Mutlu musunuz?

     Ey ülkeyi yönettiğini söyleyenler! Analar ağlamasın diyerek, bölücüleri büyütüp beslemekten... Günlerce silah depolayarak, güvenlik birimlerini oluşturmalarını izlemekten... Bölge halkından vergi toplayıp mahkemeler kurarak insanları yargılamalarından...Binlerce gencin dağa çıkmasına göz yummaktan... Askeri ve polisi kışlalarına kapamaktan mutlu musunuz?

     Kürt'ün sorunu benim sorunum diyerek, Kürtçülüğü ön plana çıkarmaktan... İnsani duygu diye Irak ve Suriye'deki Kürtleri ülkeye doldurmaktan... Peşmergeyi topraklarımızdan geçirerek terörist PYD'lileri koruyup desteklemekten... Sınırları yol geçen hanına çevirerek teröristlerin ülkeye girmelerine izin vermekten mutlu musunuz?

     Ana dilde eğitim hakkı diye anayasaya rağmen değişik dillerde okullar açmaktan... Yer adlarını değiştiriyorum diyerek Kürtçe isimler koydurtmaktan... Oslo'dan başlayan görüşmeleri Dolmabahçe Sarayı'ndaki yayınlanan deklarasyonla güçlendirmekten... Bölücüleri mahkemelerden salarak teröre devam etmelerini sağlamaktan mutlu musunuz?

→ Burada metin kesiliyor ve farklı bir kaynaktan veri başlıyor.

(* ===== verification/Spinlock.v ===== *)
(** * Spin locks and interrupt nesting (src/kernel/lock/spinlock.c)

    The state of a hart ([struct cpu] plus its interrupt-enable bit) and of a
    spin lock, the functions [push_off], [pop_off] and [holding], and
    [acquire]/[release] cut at their atomic memory operations, so that the
    instructions of several harts interleave. [step] runs one such piece on
    one hart. The theorems are over every reachable interleaving: a lock is
    held by at most one hart, interrupts are off on a hart that holds a lock,
    and giving up the last lock restores the interrupt state the hart had
    before it took the first. *)

From stdpp Require Import gmap.
From S2P Require Import Prelude.

(** ** Per-hart interrupt nesting *)

Record cpu := mk_cpu {
  noff : Z;          (* depth of push_off() nesting *)
  intena : bool;     (* were interrupts enabled before push_off()? *)
  sie : bool;        (* sstatus.SIE, what intr_get() reads *)
}.

#[export] Instance cpu_rebuild : Rebuild cpu := λ c,
  mk_cpu (noff c) (intena c) (sie c).
#[export] Instance noff_set : Setter noff := ltac:(solve_setter).
#[export] Instance intena_set : Setter intena := ltac:(solve_setter).
#[export] Instance sie_set : Setter sie := ltac:(solve_setter).

Definition push_off (c : cpu) : cpu :=
  let old := sie c in
  let c := c <| sie := false |> in
  let c := if noff c =? 0 then c <| intena := old |> else c in
  c <| noff := noff c + 1 |>.
Lemma rt_should_preempt_iff_witness :
  ∃ k', rt_should_preempt (Some 0%nat) demo_rt_kernel = Some (1, k').
Proof.
  destruct (rt_should_preempt_iff (Some 0%nat) demo_rt_kernel eq_refl demo_rt_tame)
    as (r & k' & E & Hiff).
  exists k'. rewrite (proj2 Hiff) in E; [exact E|]. exists 2%nat.
  split; [unfold NPROC; lia|]. split.
  - repeat split; vm_compute; congruence.
  - intros c [= <-] [_ (H & _)]. discriminate H.
Defined.

(** At the last tick of the unsigned clock the loop of rt_refresh_locked() does
    not end: its condition holds of every task. *)
Lemma rt_refresh_diverges p n :
  while_fuel n (refresh_cond (2 ^ 32 - 1)) refresh_body p = None.
Proof.
  revert p. induction n as [|n IH]; intros p; cbn [while_fuel];
    unfold refresh_cond at 1; rewrite (proj2 (Z.leb_le _ _)); try done;
    pose proof (u32_range (rt_release p + rt_period p)); lia.
Qed.
(* ===== verification/Sched.v ===== *)
(** * The CPU scheduler (src/kernel/proc/proc.c, src/kernel/interrupt/trap.c)

    [make SCHED=MLFQ] builds a multi-level feedback queue, [SCHED=DYNPRIO] a
    priority scheduler with aging; both run ready real-time processes first.
    [scheduler_round] is one turn of the loop of scheduler() up to its swtch():
    the process it switches to is the one returned. [timer_yield] is the
    decision of usertrap() and kerneltrap() on a timer interrupt. *)

From S2P Require Import Prelude KState ProcSync RtSched MidSched.

Definition MLFQ_BOOST_TICKS : Z := 200.

(** ** Levels *)

Definition clamp_level (l : Z) : Z :=
  let l := if l <? 0 then 0 else l in
  if MLFQ_LEVELS <=? l then MLFQ_LEVELS - 1 else l.

Definition setPriority (mode : sched_conf) (pid0 prio : Z) (k : kernel) : Z * kernel :=
  let prio := if prio <? 0 then 0 else prio in
  let prio := if 20 <? prio then 20 else prio in
  match find_index (λ p, pid p =? pid0) (procs k) with
  | Some i =>
      (0, upd_proc i (λ p,
        let p := p <| priority := prio |> in
        match mode with
        | SCHED_MLFQ =>
            p <| mlfq_level := clamp_level ((MLFQ_LEVELS - 1) - prio * MLFQ_LEVELS / 21) |>
              <| mlfq_ticks := 0 |>
        | SCHED_DYNPRIO => p <| dyn_priority := prio |>
        end) k)
  | None => (-1, k)
  end.

(** The tick of the running process [p]: whether its slice is over. *)
Definition mlfq_tick_proc (p : proc) : bool * proc :=
  let p := p <| mlfq_level := clamp_level (mlfq_level p) |> in
  let p := p <| mlfq_ticks := mlfq_ticks p + 1 |> in
  if mlfq_time_slice (mlfq_level p) <=? mlfq_ticks p then
    let p := if mlfq_level p <? MLFQ_LEVELS - 1
             then p <| mlfq_level := mlfq_level p + 1 |> else p in
    (true, p <| mlfq_ticks := 0 |>)
  else (false, p).

Definition mlfq_tick (cur : option nat) (k : kernel) : Z * kernel :=
  match cur with
  | None => (0, k)
  | Some i =>
      let p := get_proc k i in
      if negb (bool_decide (state p = RUNNING)) then (0, k)
      else
        let '(expired, p') := mlfq_tick_proc p in
        (if expired then 1 else 0, upd_proc i (λ _, p') k)
  end.

Definition boost_proc (p : proc) : proc :=
  if bool_decide (state p = UNUSED) then p
  else p <| mlfq_level := 0 |> <| mlfq_ticks := 0 |>.

Definition mlfq_boost (now : Z) (k : kernel) : kernel :=
  if now =? last_boost k then k
  else k <| last_boost := now |> <| procs := boost_proc <$> procs k |>.

Definition clockintr (mode : sched_conf) (k : kernel) : kernel :=
  let k := k <| ticks := u32 (ticks k + 1) |> in
  let now := ticks k in
  let k := wakeup mode ChTicks k in
  match mode with
  | SCHED_MLFQ => if now `mod` MLFQ_BOOST_TICKS =? 0 then mlfq_boost now k else k
  | SCHED_DYNPRIO => k
  end.

(** yield() up to sched(). *)
Definition yield (i : nat) (k : kernel) : kernel :=
  upd_proc i (λ p, p <| mlfq_ticks := 0 |> <| state := RUNNABLE |>) k.
(** AND-P. One turn of sem_p_multi takes one unit of every requested
    semaphore exactly when all of them are allocated and have one, and otherwise
    takes none: it fails without any change, or it sleeps on a requested
    semaphore that has no unit, all counts unchanged. *)
Theorem sem_multi_all_or_nothing {B : SemBank} {HB : SemBankLaws B} cur ids k :
  NoDup ids →
  let '(o, k') := multi_try cur ids k in
  (o = Ret 0 ↔ ∀ i, i ∈ ids → ∃ s, bank_get i k = Some s ∧ free_sem s) ∧
  match o with
  | Ret r =>
      if r =? 0 then procs k' = procs k ∧ ∀ i, bank_get i k' =
        if decide (i ∈ ids)
        then (λ s, set_owner (pid (get_proc k cur))
                     (s <| resource_count := i32 (resource_count s - 1) |>)) <$> bank_get i k
        else bank_get i k
      else k' = k
  | Slept =>
      (∃ w s, w ∈ ids ∧ bank_get w k = Some s ∧ resource_count s ≤ 0 ∧
         procs k' = procs (sleep_enter cur (bank_chan w) k)) ∧
      ∀ i, bank_get i k' =
        if decide (i ∈ ids) then (λ s, s <| waiters := i32 (waiters s + 1) |>) <$> bank_get i k
        else bank_get i k
  end.
Proof.
  intros Hnd. unfold multi_try. pose proof (multi_scan_spec ids None k) as Hscan.
  destruct (multi_scan ids None k) as [[w|]|].
  - destruct Hscan as [_ [?|(Hw & s & Hs & Ha & Hc)] ]; [done|].
    assert (¬ ∀ i, i ∈ ids → ∃ s, bank_get i k = Some s ∧ free_sem s) as Hnot.
    { intros Hall. destruct (Hall w Hw) as (s' & ? & _ & ?). simplify_eq. lia. }
    destruct (negb (deadlock_detect _ _ _ =? 0)); [split; [naive_solver|done]|].
    split; [naive_solver|].
    unfold multi_waiters, sleep_enter, upd_proc. split.
    + exists w, s. split_and!; try done. simpl.
      by rewrite (proj2 (modify_fold _ ids k 0%nat Hnd)).
    + intros i. rewrite bank_get_procs. apply modify_fold. done.
  - destruct Hscan as (_ & _ & Hall). split; [naive_solver|]. simpl. unfold multi_take.
    split; [apply (modify_fold _ ids k 0%nat Hnd)|]. intros i. by apply modify_fold.
  - destruct Hscan as (i & Hi & Hs). split; [|done]. split; [done|]. intros Hall.
    destruct (Hall i Hi) as (s & Hs' & Ha & _). rewrite (Hs s Hs') in Ha. done.
Qed.
Lemma dm_inv_step mode st st' : dm_inv st → dm_step mode st st' → dm_inv st'.
Proof.
  intros Hinv Hstep. destruct Hstep as
    [cur pid0 len kbuf page k o k' s r Hfr Hbuf Hb|cur t len kbuf page k o k' s r Hfr Ht Hlen Hbuf Hb
    |cur len ok k o k' s r Hcur Hb|cur len ok k o k' s r Hcur Hb|t k s r Ht|k k' s r Hv Hh].
  - unfold sys_dmsgsend in Hb.
    destruct (_ || _) eqn:E; [by simplify_eq|]. destruct (if 0 <? len then _ else _) as [b|] eqn:Eb;
      [|by simplify_eq].
    destruct (dmsg_lock_target pid0 k) as [t|] eqn:Et; [|by simplify_eq]. simpl.
    assert (0 ≤ len ≤ DMSG_MAX) as Hlen by lia.
    assert (len ≤ Z.of_nat (length b) ∧ take (Z.to_nat len) (default [] kbuf) = take (Z.to_nat len) b)
      as [Hlb ->].
    { destruct (Z.ltb_spec 0 len); simplify_eq; [by split; [apply Hbuf|]|].
      replace len with 0 by lia. split; [simpl; lia|done]. }
    apply (dm_inv_send mode cur t len b page k o k' s r); try done.
    unfold dmsg_lock_target in Et. destruct (find_index _ _) as [i|] eqn:Ei; [|done].
    simpl in Et. case_match; simplify_eq. by eapply find_index_lt.
  - unfold dmsgsend_resume in Hb.
    assert (dm_inv (mk_mrun (sleep_exit cur k) s r)) as H0.
    { apply (dm_inv_quiet k); [|done..]. intros t'. by apply (proj_upd dm_view). }
    destruct (dmsg_closed _); [by simplify_eq|].
    assert (pid (get_proc k cur) = pid (get_proc (sleep_exit cur k) cur)) as ->.
    { symmetry. by apply (proj_upd pid). }
    eapply dm_inv_send; try done. unfold sleep_exit. by rewrite upd_proc_length.
  - unfold sys_dmsgrcv in Hb. destruct (_ || _).
    + simplify_eq. simpl. by rewrite Z.ltb_irrefl.
    + by eapply dm_inv_rcv.
  - unfold dmsgrcv_resume in Hb.
    assert (after_rcv cur k k' ok o r = after_rcv cur (sleep_exit cur k) k' ok o r) as ->.
    { unfold after_rcv. replace (dmsg_count (get_proc (sleep_exit cur k) cur))
        with (dmsg_count (get_proc k cur)); [done|]. symmetry. by apply (proj_upd dmsg_count). }
    eapply dm_inv_rcv; [unfold sleep_exit; by rewrite upd_proc_length|done|].
    apply (dm_inv_quiet k); [|done..]. intros t'. by apply (proj_upd dm_view).
  - destruct Hinv as (qs & Hq & Hf). eexists. split; [by apply close_queues|].
    intros t'. cbn [mr_k accepted delivered]. unfold forget. case_decide as Ht'.
    + exists []. split; [done|constructor].
    + eapply fifo_ext; [|apply Hf]. intros a Ha. unfold dmsg_close, msg_at. simpl.
      rewrite (free_msgs_chain (qs t)); [|apply Hq..|eapply chain_size; apply Hq].
      rewrite foldl_delete_lookup; [done|]. intros Ha'. apply Ht'.
      by apply (qs_disj _ _ Hq t' t a).
  - by apply (dm_inv_quiet k).
Qed.

(** ** Theorems *)

(** C37: direct messages are delivered in order. From empty queues, under any
    interleaving of sends, receives, closes and steps that do not touch queues,
    the pointers of every process form a linked list of at most DMSG_QUEUE_MAX
    messages, in pages that no two queues share, with exact counters of messages
    and bytes. The messages accepted for a process since its queue was last
    closed are the ones its receives took, in the order of acceptance, followed
    by the ones in the list. A receive returned the sender and the bytes of the
    message that it took, except when copyout() failed: then the message is gone
    and the call returned -1. No receive reads through a pointer to no message.
    kalloc() is assumed to return no page that still holds a message. *)
Theorem dmsg_fifo mode k0 k s r :
  queues k0 (λ _, []) →
  rtc (dm_step mode) (mk_mrun k0 (λ _, []) (λ _, [])) (mk_mrun k s r) →
  (∃ qs, queues k qs ∧ ∀ t, fifo (dmsg_heap k) (qs t) (s t) (r t)) ∧
  (∀ cur len ok, (cur < length (procs k))%nat → (sys_dmsgrcv mode cur len ok k).1 ≠ RcvFault).
Proof.
  intros Hq Hrun. assert (dm_inv (mk_mrun k s r)) as Hinv.
  { assert (dm_inv (mk_mrun k0 (λ _, []) (λ _, []))) as H0.
    { exists (λ _, []). split; [done|]. intros t. exists []. split; [done|constructor]. }
    revert H0. induction Hrun; eauto using dm_inv_step. }
  split; [exact Hinv|]. intros cur len ok Hcur. unfold sys_dmsgrcv. destruct (_ || _); [done|].
  destruct (rcv_body mode cur len ok k) as [o k'] eqn:E. by eapply dm_inv_rcv.
Qed.

(** *** A concrete run: process 0 sends two messages to process 1, which takes
    the first. *)

Definition demo_dm : kernel :=
  kernel_zero <| procs := [proc_zero <| state := RUNNING |> <| pid := 3 |>;
                           proc_zero <| state := RUNNING |> <| pid := 4 |>]
                          ++ replicate 62 proc_zero |>.

Definition demo_dm1 : kernel := (sys_dmsgsend SCHED_MLFQ 0 4 2 (Some [7; 8]) 4096 demo_dm).2.
Definition demo_dm2 : kernel := (sys_dmsgsend SCHED_MLFQ 0 4 1 (Some [9]) 8192 demo_dm1).2.
Definition demo_dm3 : kernel := (sys_dmsgrcv SCHED_MLFQ 1 10 true demo_dm2).2.

Lemma demo_dm_empty : queues demo_dm (λ _, []).
Proof.
  assert (∀ t, dm_view (get_proc demo_dm t) = (0, 0, 0, 0)) as Hv.
  { intros t. destruct t as [|[|t]]; [done..|]. unfold get_proc.
    rewrite list_lookup_total_alt.
    change (procs demo_dm !! S (S t)) with (replicate 62 proc_zero !! t).
    destruct (replicate 62 proc_zero !! t) as [p|] eqn:E; [|done].
    by apply lookup_replicate in E as [-> _]. }
  constructor; [|set_solver]. intros t. specialize (Hv t). unfold dm_view in Hv.
  injection Hv as H1 H2 H3 H4. constructor; rewrite ?H1, ?H2, ?H3, ?H4; try done.
  apply NoDup_nil_2.
Qed.

Lemma dmsg_fifo_witness :
  (sys_dmsgrcv SCHED_MLFQ 1 10 true demo_dm2).1 = RcvRet 3 [7; 8] ∧
  ∃ s r qs, queues demo_dm3 qs ∧ fifo (dmsg_heap demo_dm3) (qs 1%nat) (s 1%nat) (r 1%nat) ∧
    s 1%nat = [(3, [7; 8]); (3, [9])] ∧ r 1%nat = [mk_delivery true 3 [7; 8]].
Proof.
  split; [vm_compute; reflexivity|].
  pose proof (dm_send SCHED_MLFQ 0 4 2 (Some [7; 8]) 4096 demo_dm (Ret 0) demo_dm1
    (λ _, []) (λ _, []) (or_intror eq_refl) ltac:(intros ? [= <-]; simpl; lia)
    ltac:(vm_compute; reflexivity)) as S1.
  pose proof (λ s r, dm_send SCHED_MLFQ 0 4 1 (Some [9]) 8192 demo_dm1 (Ret 0) demo_dm2 s r
    ltac:(right; vm_compute; reflexivity) ltac:(intros ? [= <-]; simpl; lia)
    ltac:(vm_compute; reflexivity)) as S2.
  pose proof (λ s r, dm_recv SCHED_MLFQ 1 10 true demo_dm2 (RcvRet 3 [7; 8]) demo_dm3 s r
    ltac:(vm_compute; lia) ltac:(vm_compute; reflexivity)) as S3.
  destruct (dmsg_fifo SCHED_MLFQ demo_dm demo_dm3 _ _ demo_dm_empty
    (rtc_l _ _ _ _ S1 (rtc_l _ _ _ _ (S2 _ _) (rtc_once _ _ (S3 _ _))))) as [(qs & Hq & Hf) _].
  eexists _, _, qs. split; [exact Hq|]. split; [exact (Hf 1%nat)|].
  split; vm_compute; reflexivity.
Defined.
Lemma pipe_inv_step st st' : pipe_inv st → pipe_step st st' → pipe_inv st'.
Proof.
  intros Hinv Hstep. destruct Hstep.
  - by eapply pipe_inv_write.
  - by eapply pipe_inv_read.
  - destruct Hinv as (Hok & Hc & Hr & Hw). simpl in *.
    unfold pipeclose in H. destruct writable; simplify_eq;
      unfold pipe_inv, wake_readers, wake_writers; simpl;
      (split; [done|]); (split; [done|]); split; try lia; done.
Qed.

Lemma pipe_inv_run junk st :
  length junk = Z.to_nat PIPESIZE →
  rtc pipe_step (mk_prun (pipealloc junk) [] [] 0 0) st → pipe_inv st.
Proof.
  intros Hj Hrun.
  assert (pipe_inv (mk_prun (pipealloc junk) [] [] 0 0)) as H0.
  { split; [|split; [done|]; simpl; lia]. unfold pipe_ok; simpl. split_and!; [done|lia..|].
    vm_compute. congruence. }
  revert H0. induction Hrun; eauto using pipe_inv_step.
Qed.

(** ** Theorems *)

(** C20: a pipe is a queue. Under any interleaving of the segments of writes,
    reads and closes, the bytes taken out of the pipe followed by those in it
    are the bytes put into it, in order, however often the 32-bit counters wrap
    around; the pipe never holds more than PIPESIZE bytes. *)
Theorem pipe_fifo pi junk w t r s :
  length junk = Z.to_nat PIPESIZE →
  rtc pipe_step (mk_prun (pipealloc junk) [] [] 0 0) (mk_prun pi w t r s) →
  w = t ++ contents pi ∧ (length (contents pi) ≤ Z.to_nat PIPESIZE)%nat.
Proof.
  intros Hj Hrun.
  destruct (pipe_inv_run junk _ Hj Hrun) as (Hok & Hc & _).
  split; [done|]. rewrite contents_length. destruct Hok as (_ & _ & _ & ?). simpl in *. lia.
Qed.

(** no lost wakeup. In the same runs a reader sleeps only while the pipe is
    empty and can still be written, a writer only while it is full and can
    still be read. *)
Theorem pipe_no_lost_wakeup pi junk w t r s :
  length junk = Z.to_nat PIPESIZE →
  rtc pipe_step (mk_prun (pipealloc junk) [] [] 0 0) (mk_prun pi w t r s) →
  ((0 < r)%nat → is_empty pi = true ∧ writeopen pi = true) ∧
  ((0 < s)%nat → is_full pi = true ∧ readopen pi = true).
Proof.
  intros Hj Hrun.
  destruct (pipe_inv_run junk _ Hj Hrun) as (_ & _ & Hr & Hw).
  simpl in *. naive_solver.
Qed.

     Okulların yakılması ve bayrağın indirilmesini umursamamaktan... Akiller diye bölücü yandaşlarını devlet kesesinden ülkede dolaştırmaktan... Türklüğü ırkçılık sayarak ayaklar altına alıp, andımızı yasaklamaktan... Televizyon kanalları açarak, Kürt kültürünü öğretmekten... Sürece karşı çıkanları hainlikle itham etmekten mutlu musunuz?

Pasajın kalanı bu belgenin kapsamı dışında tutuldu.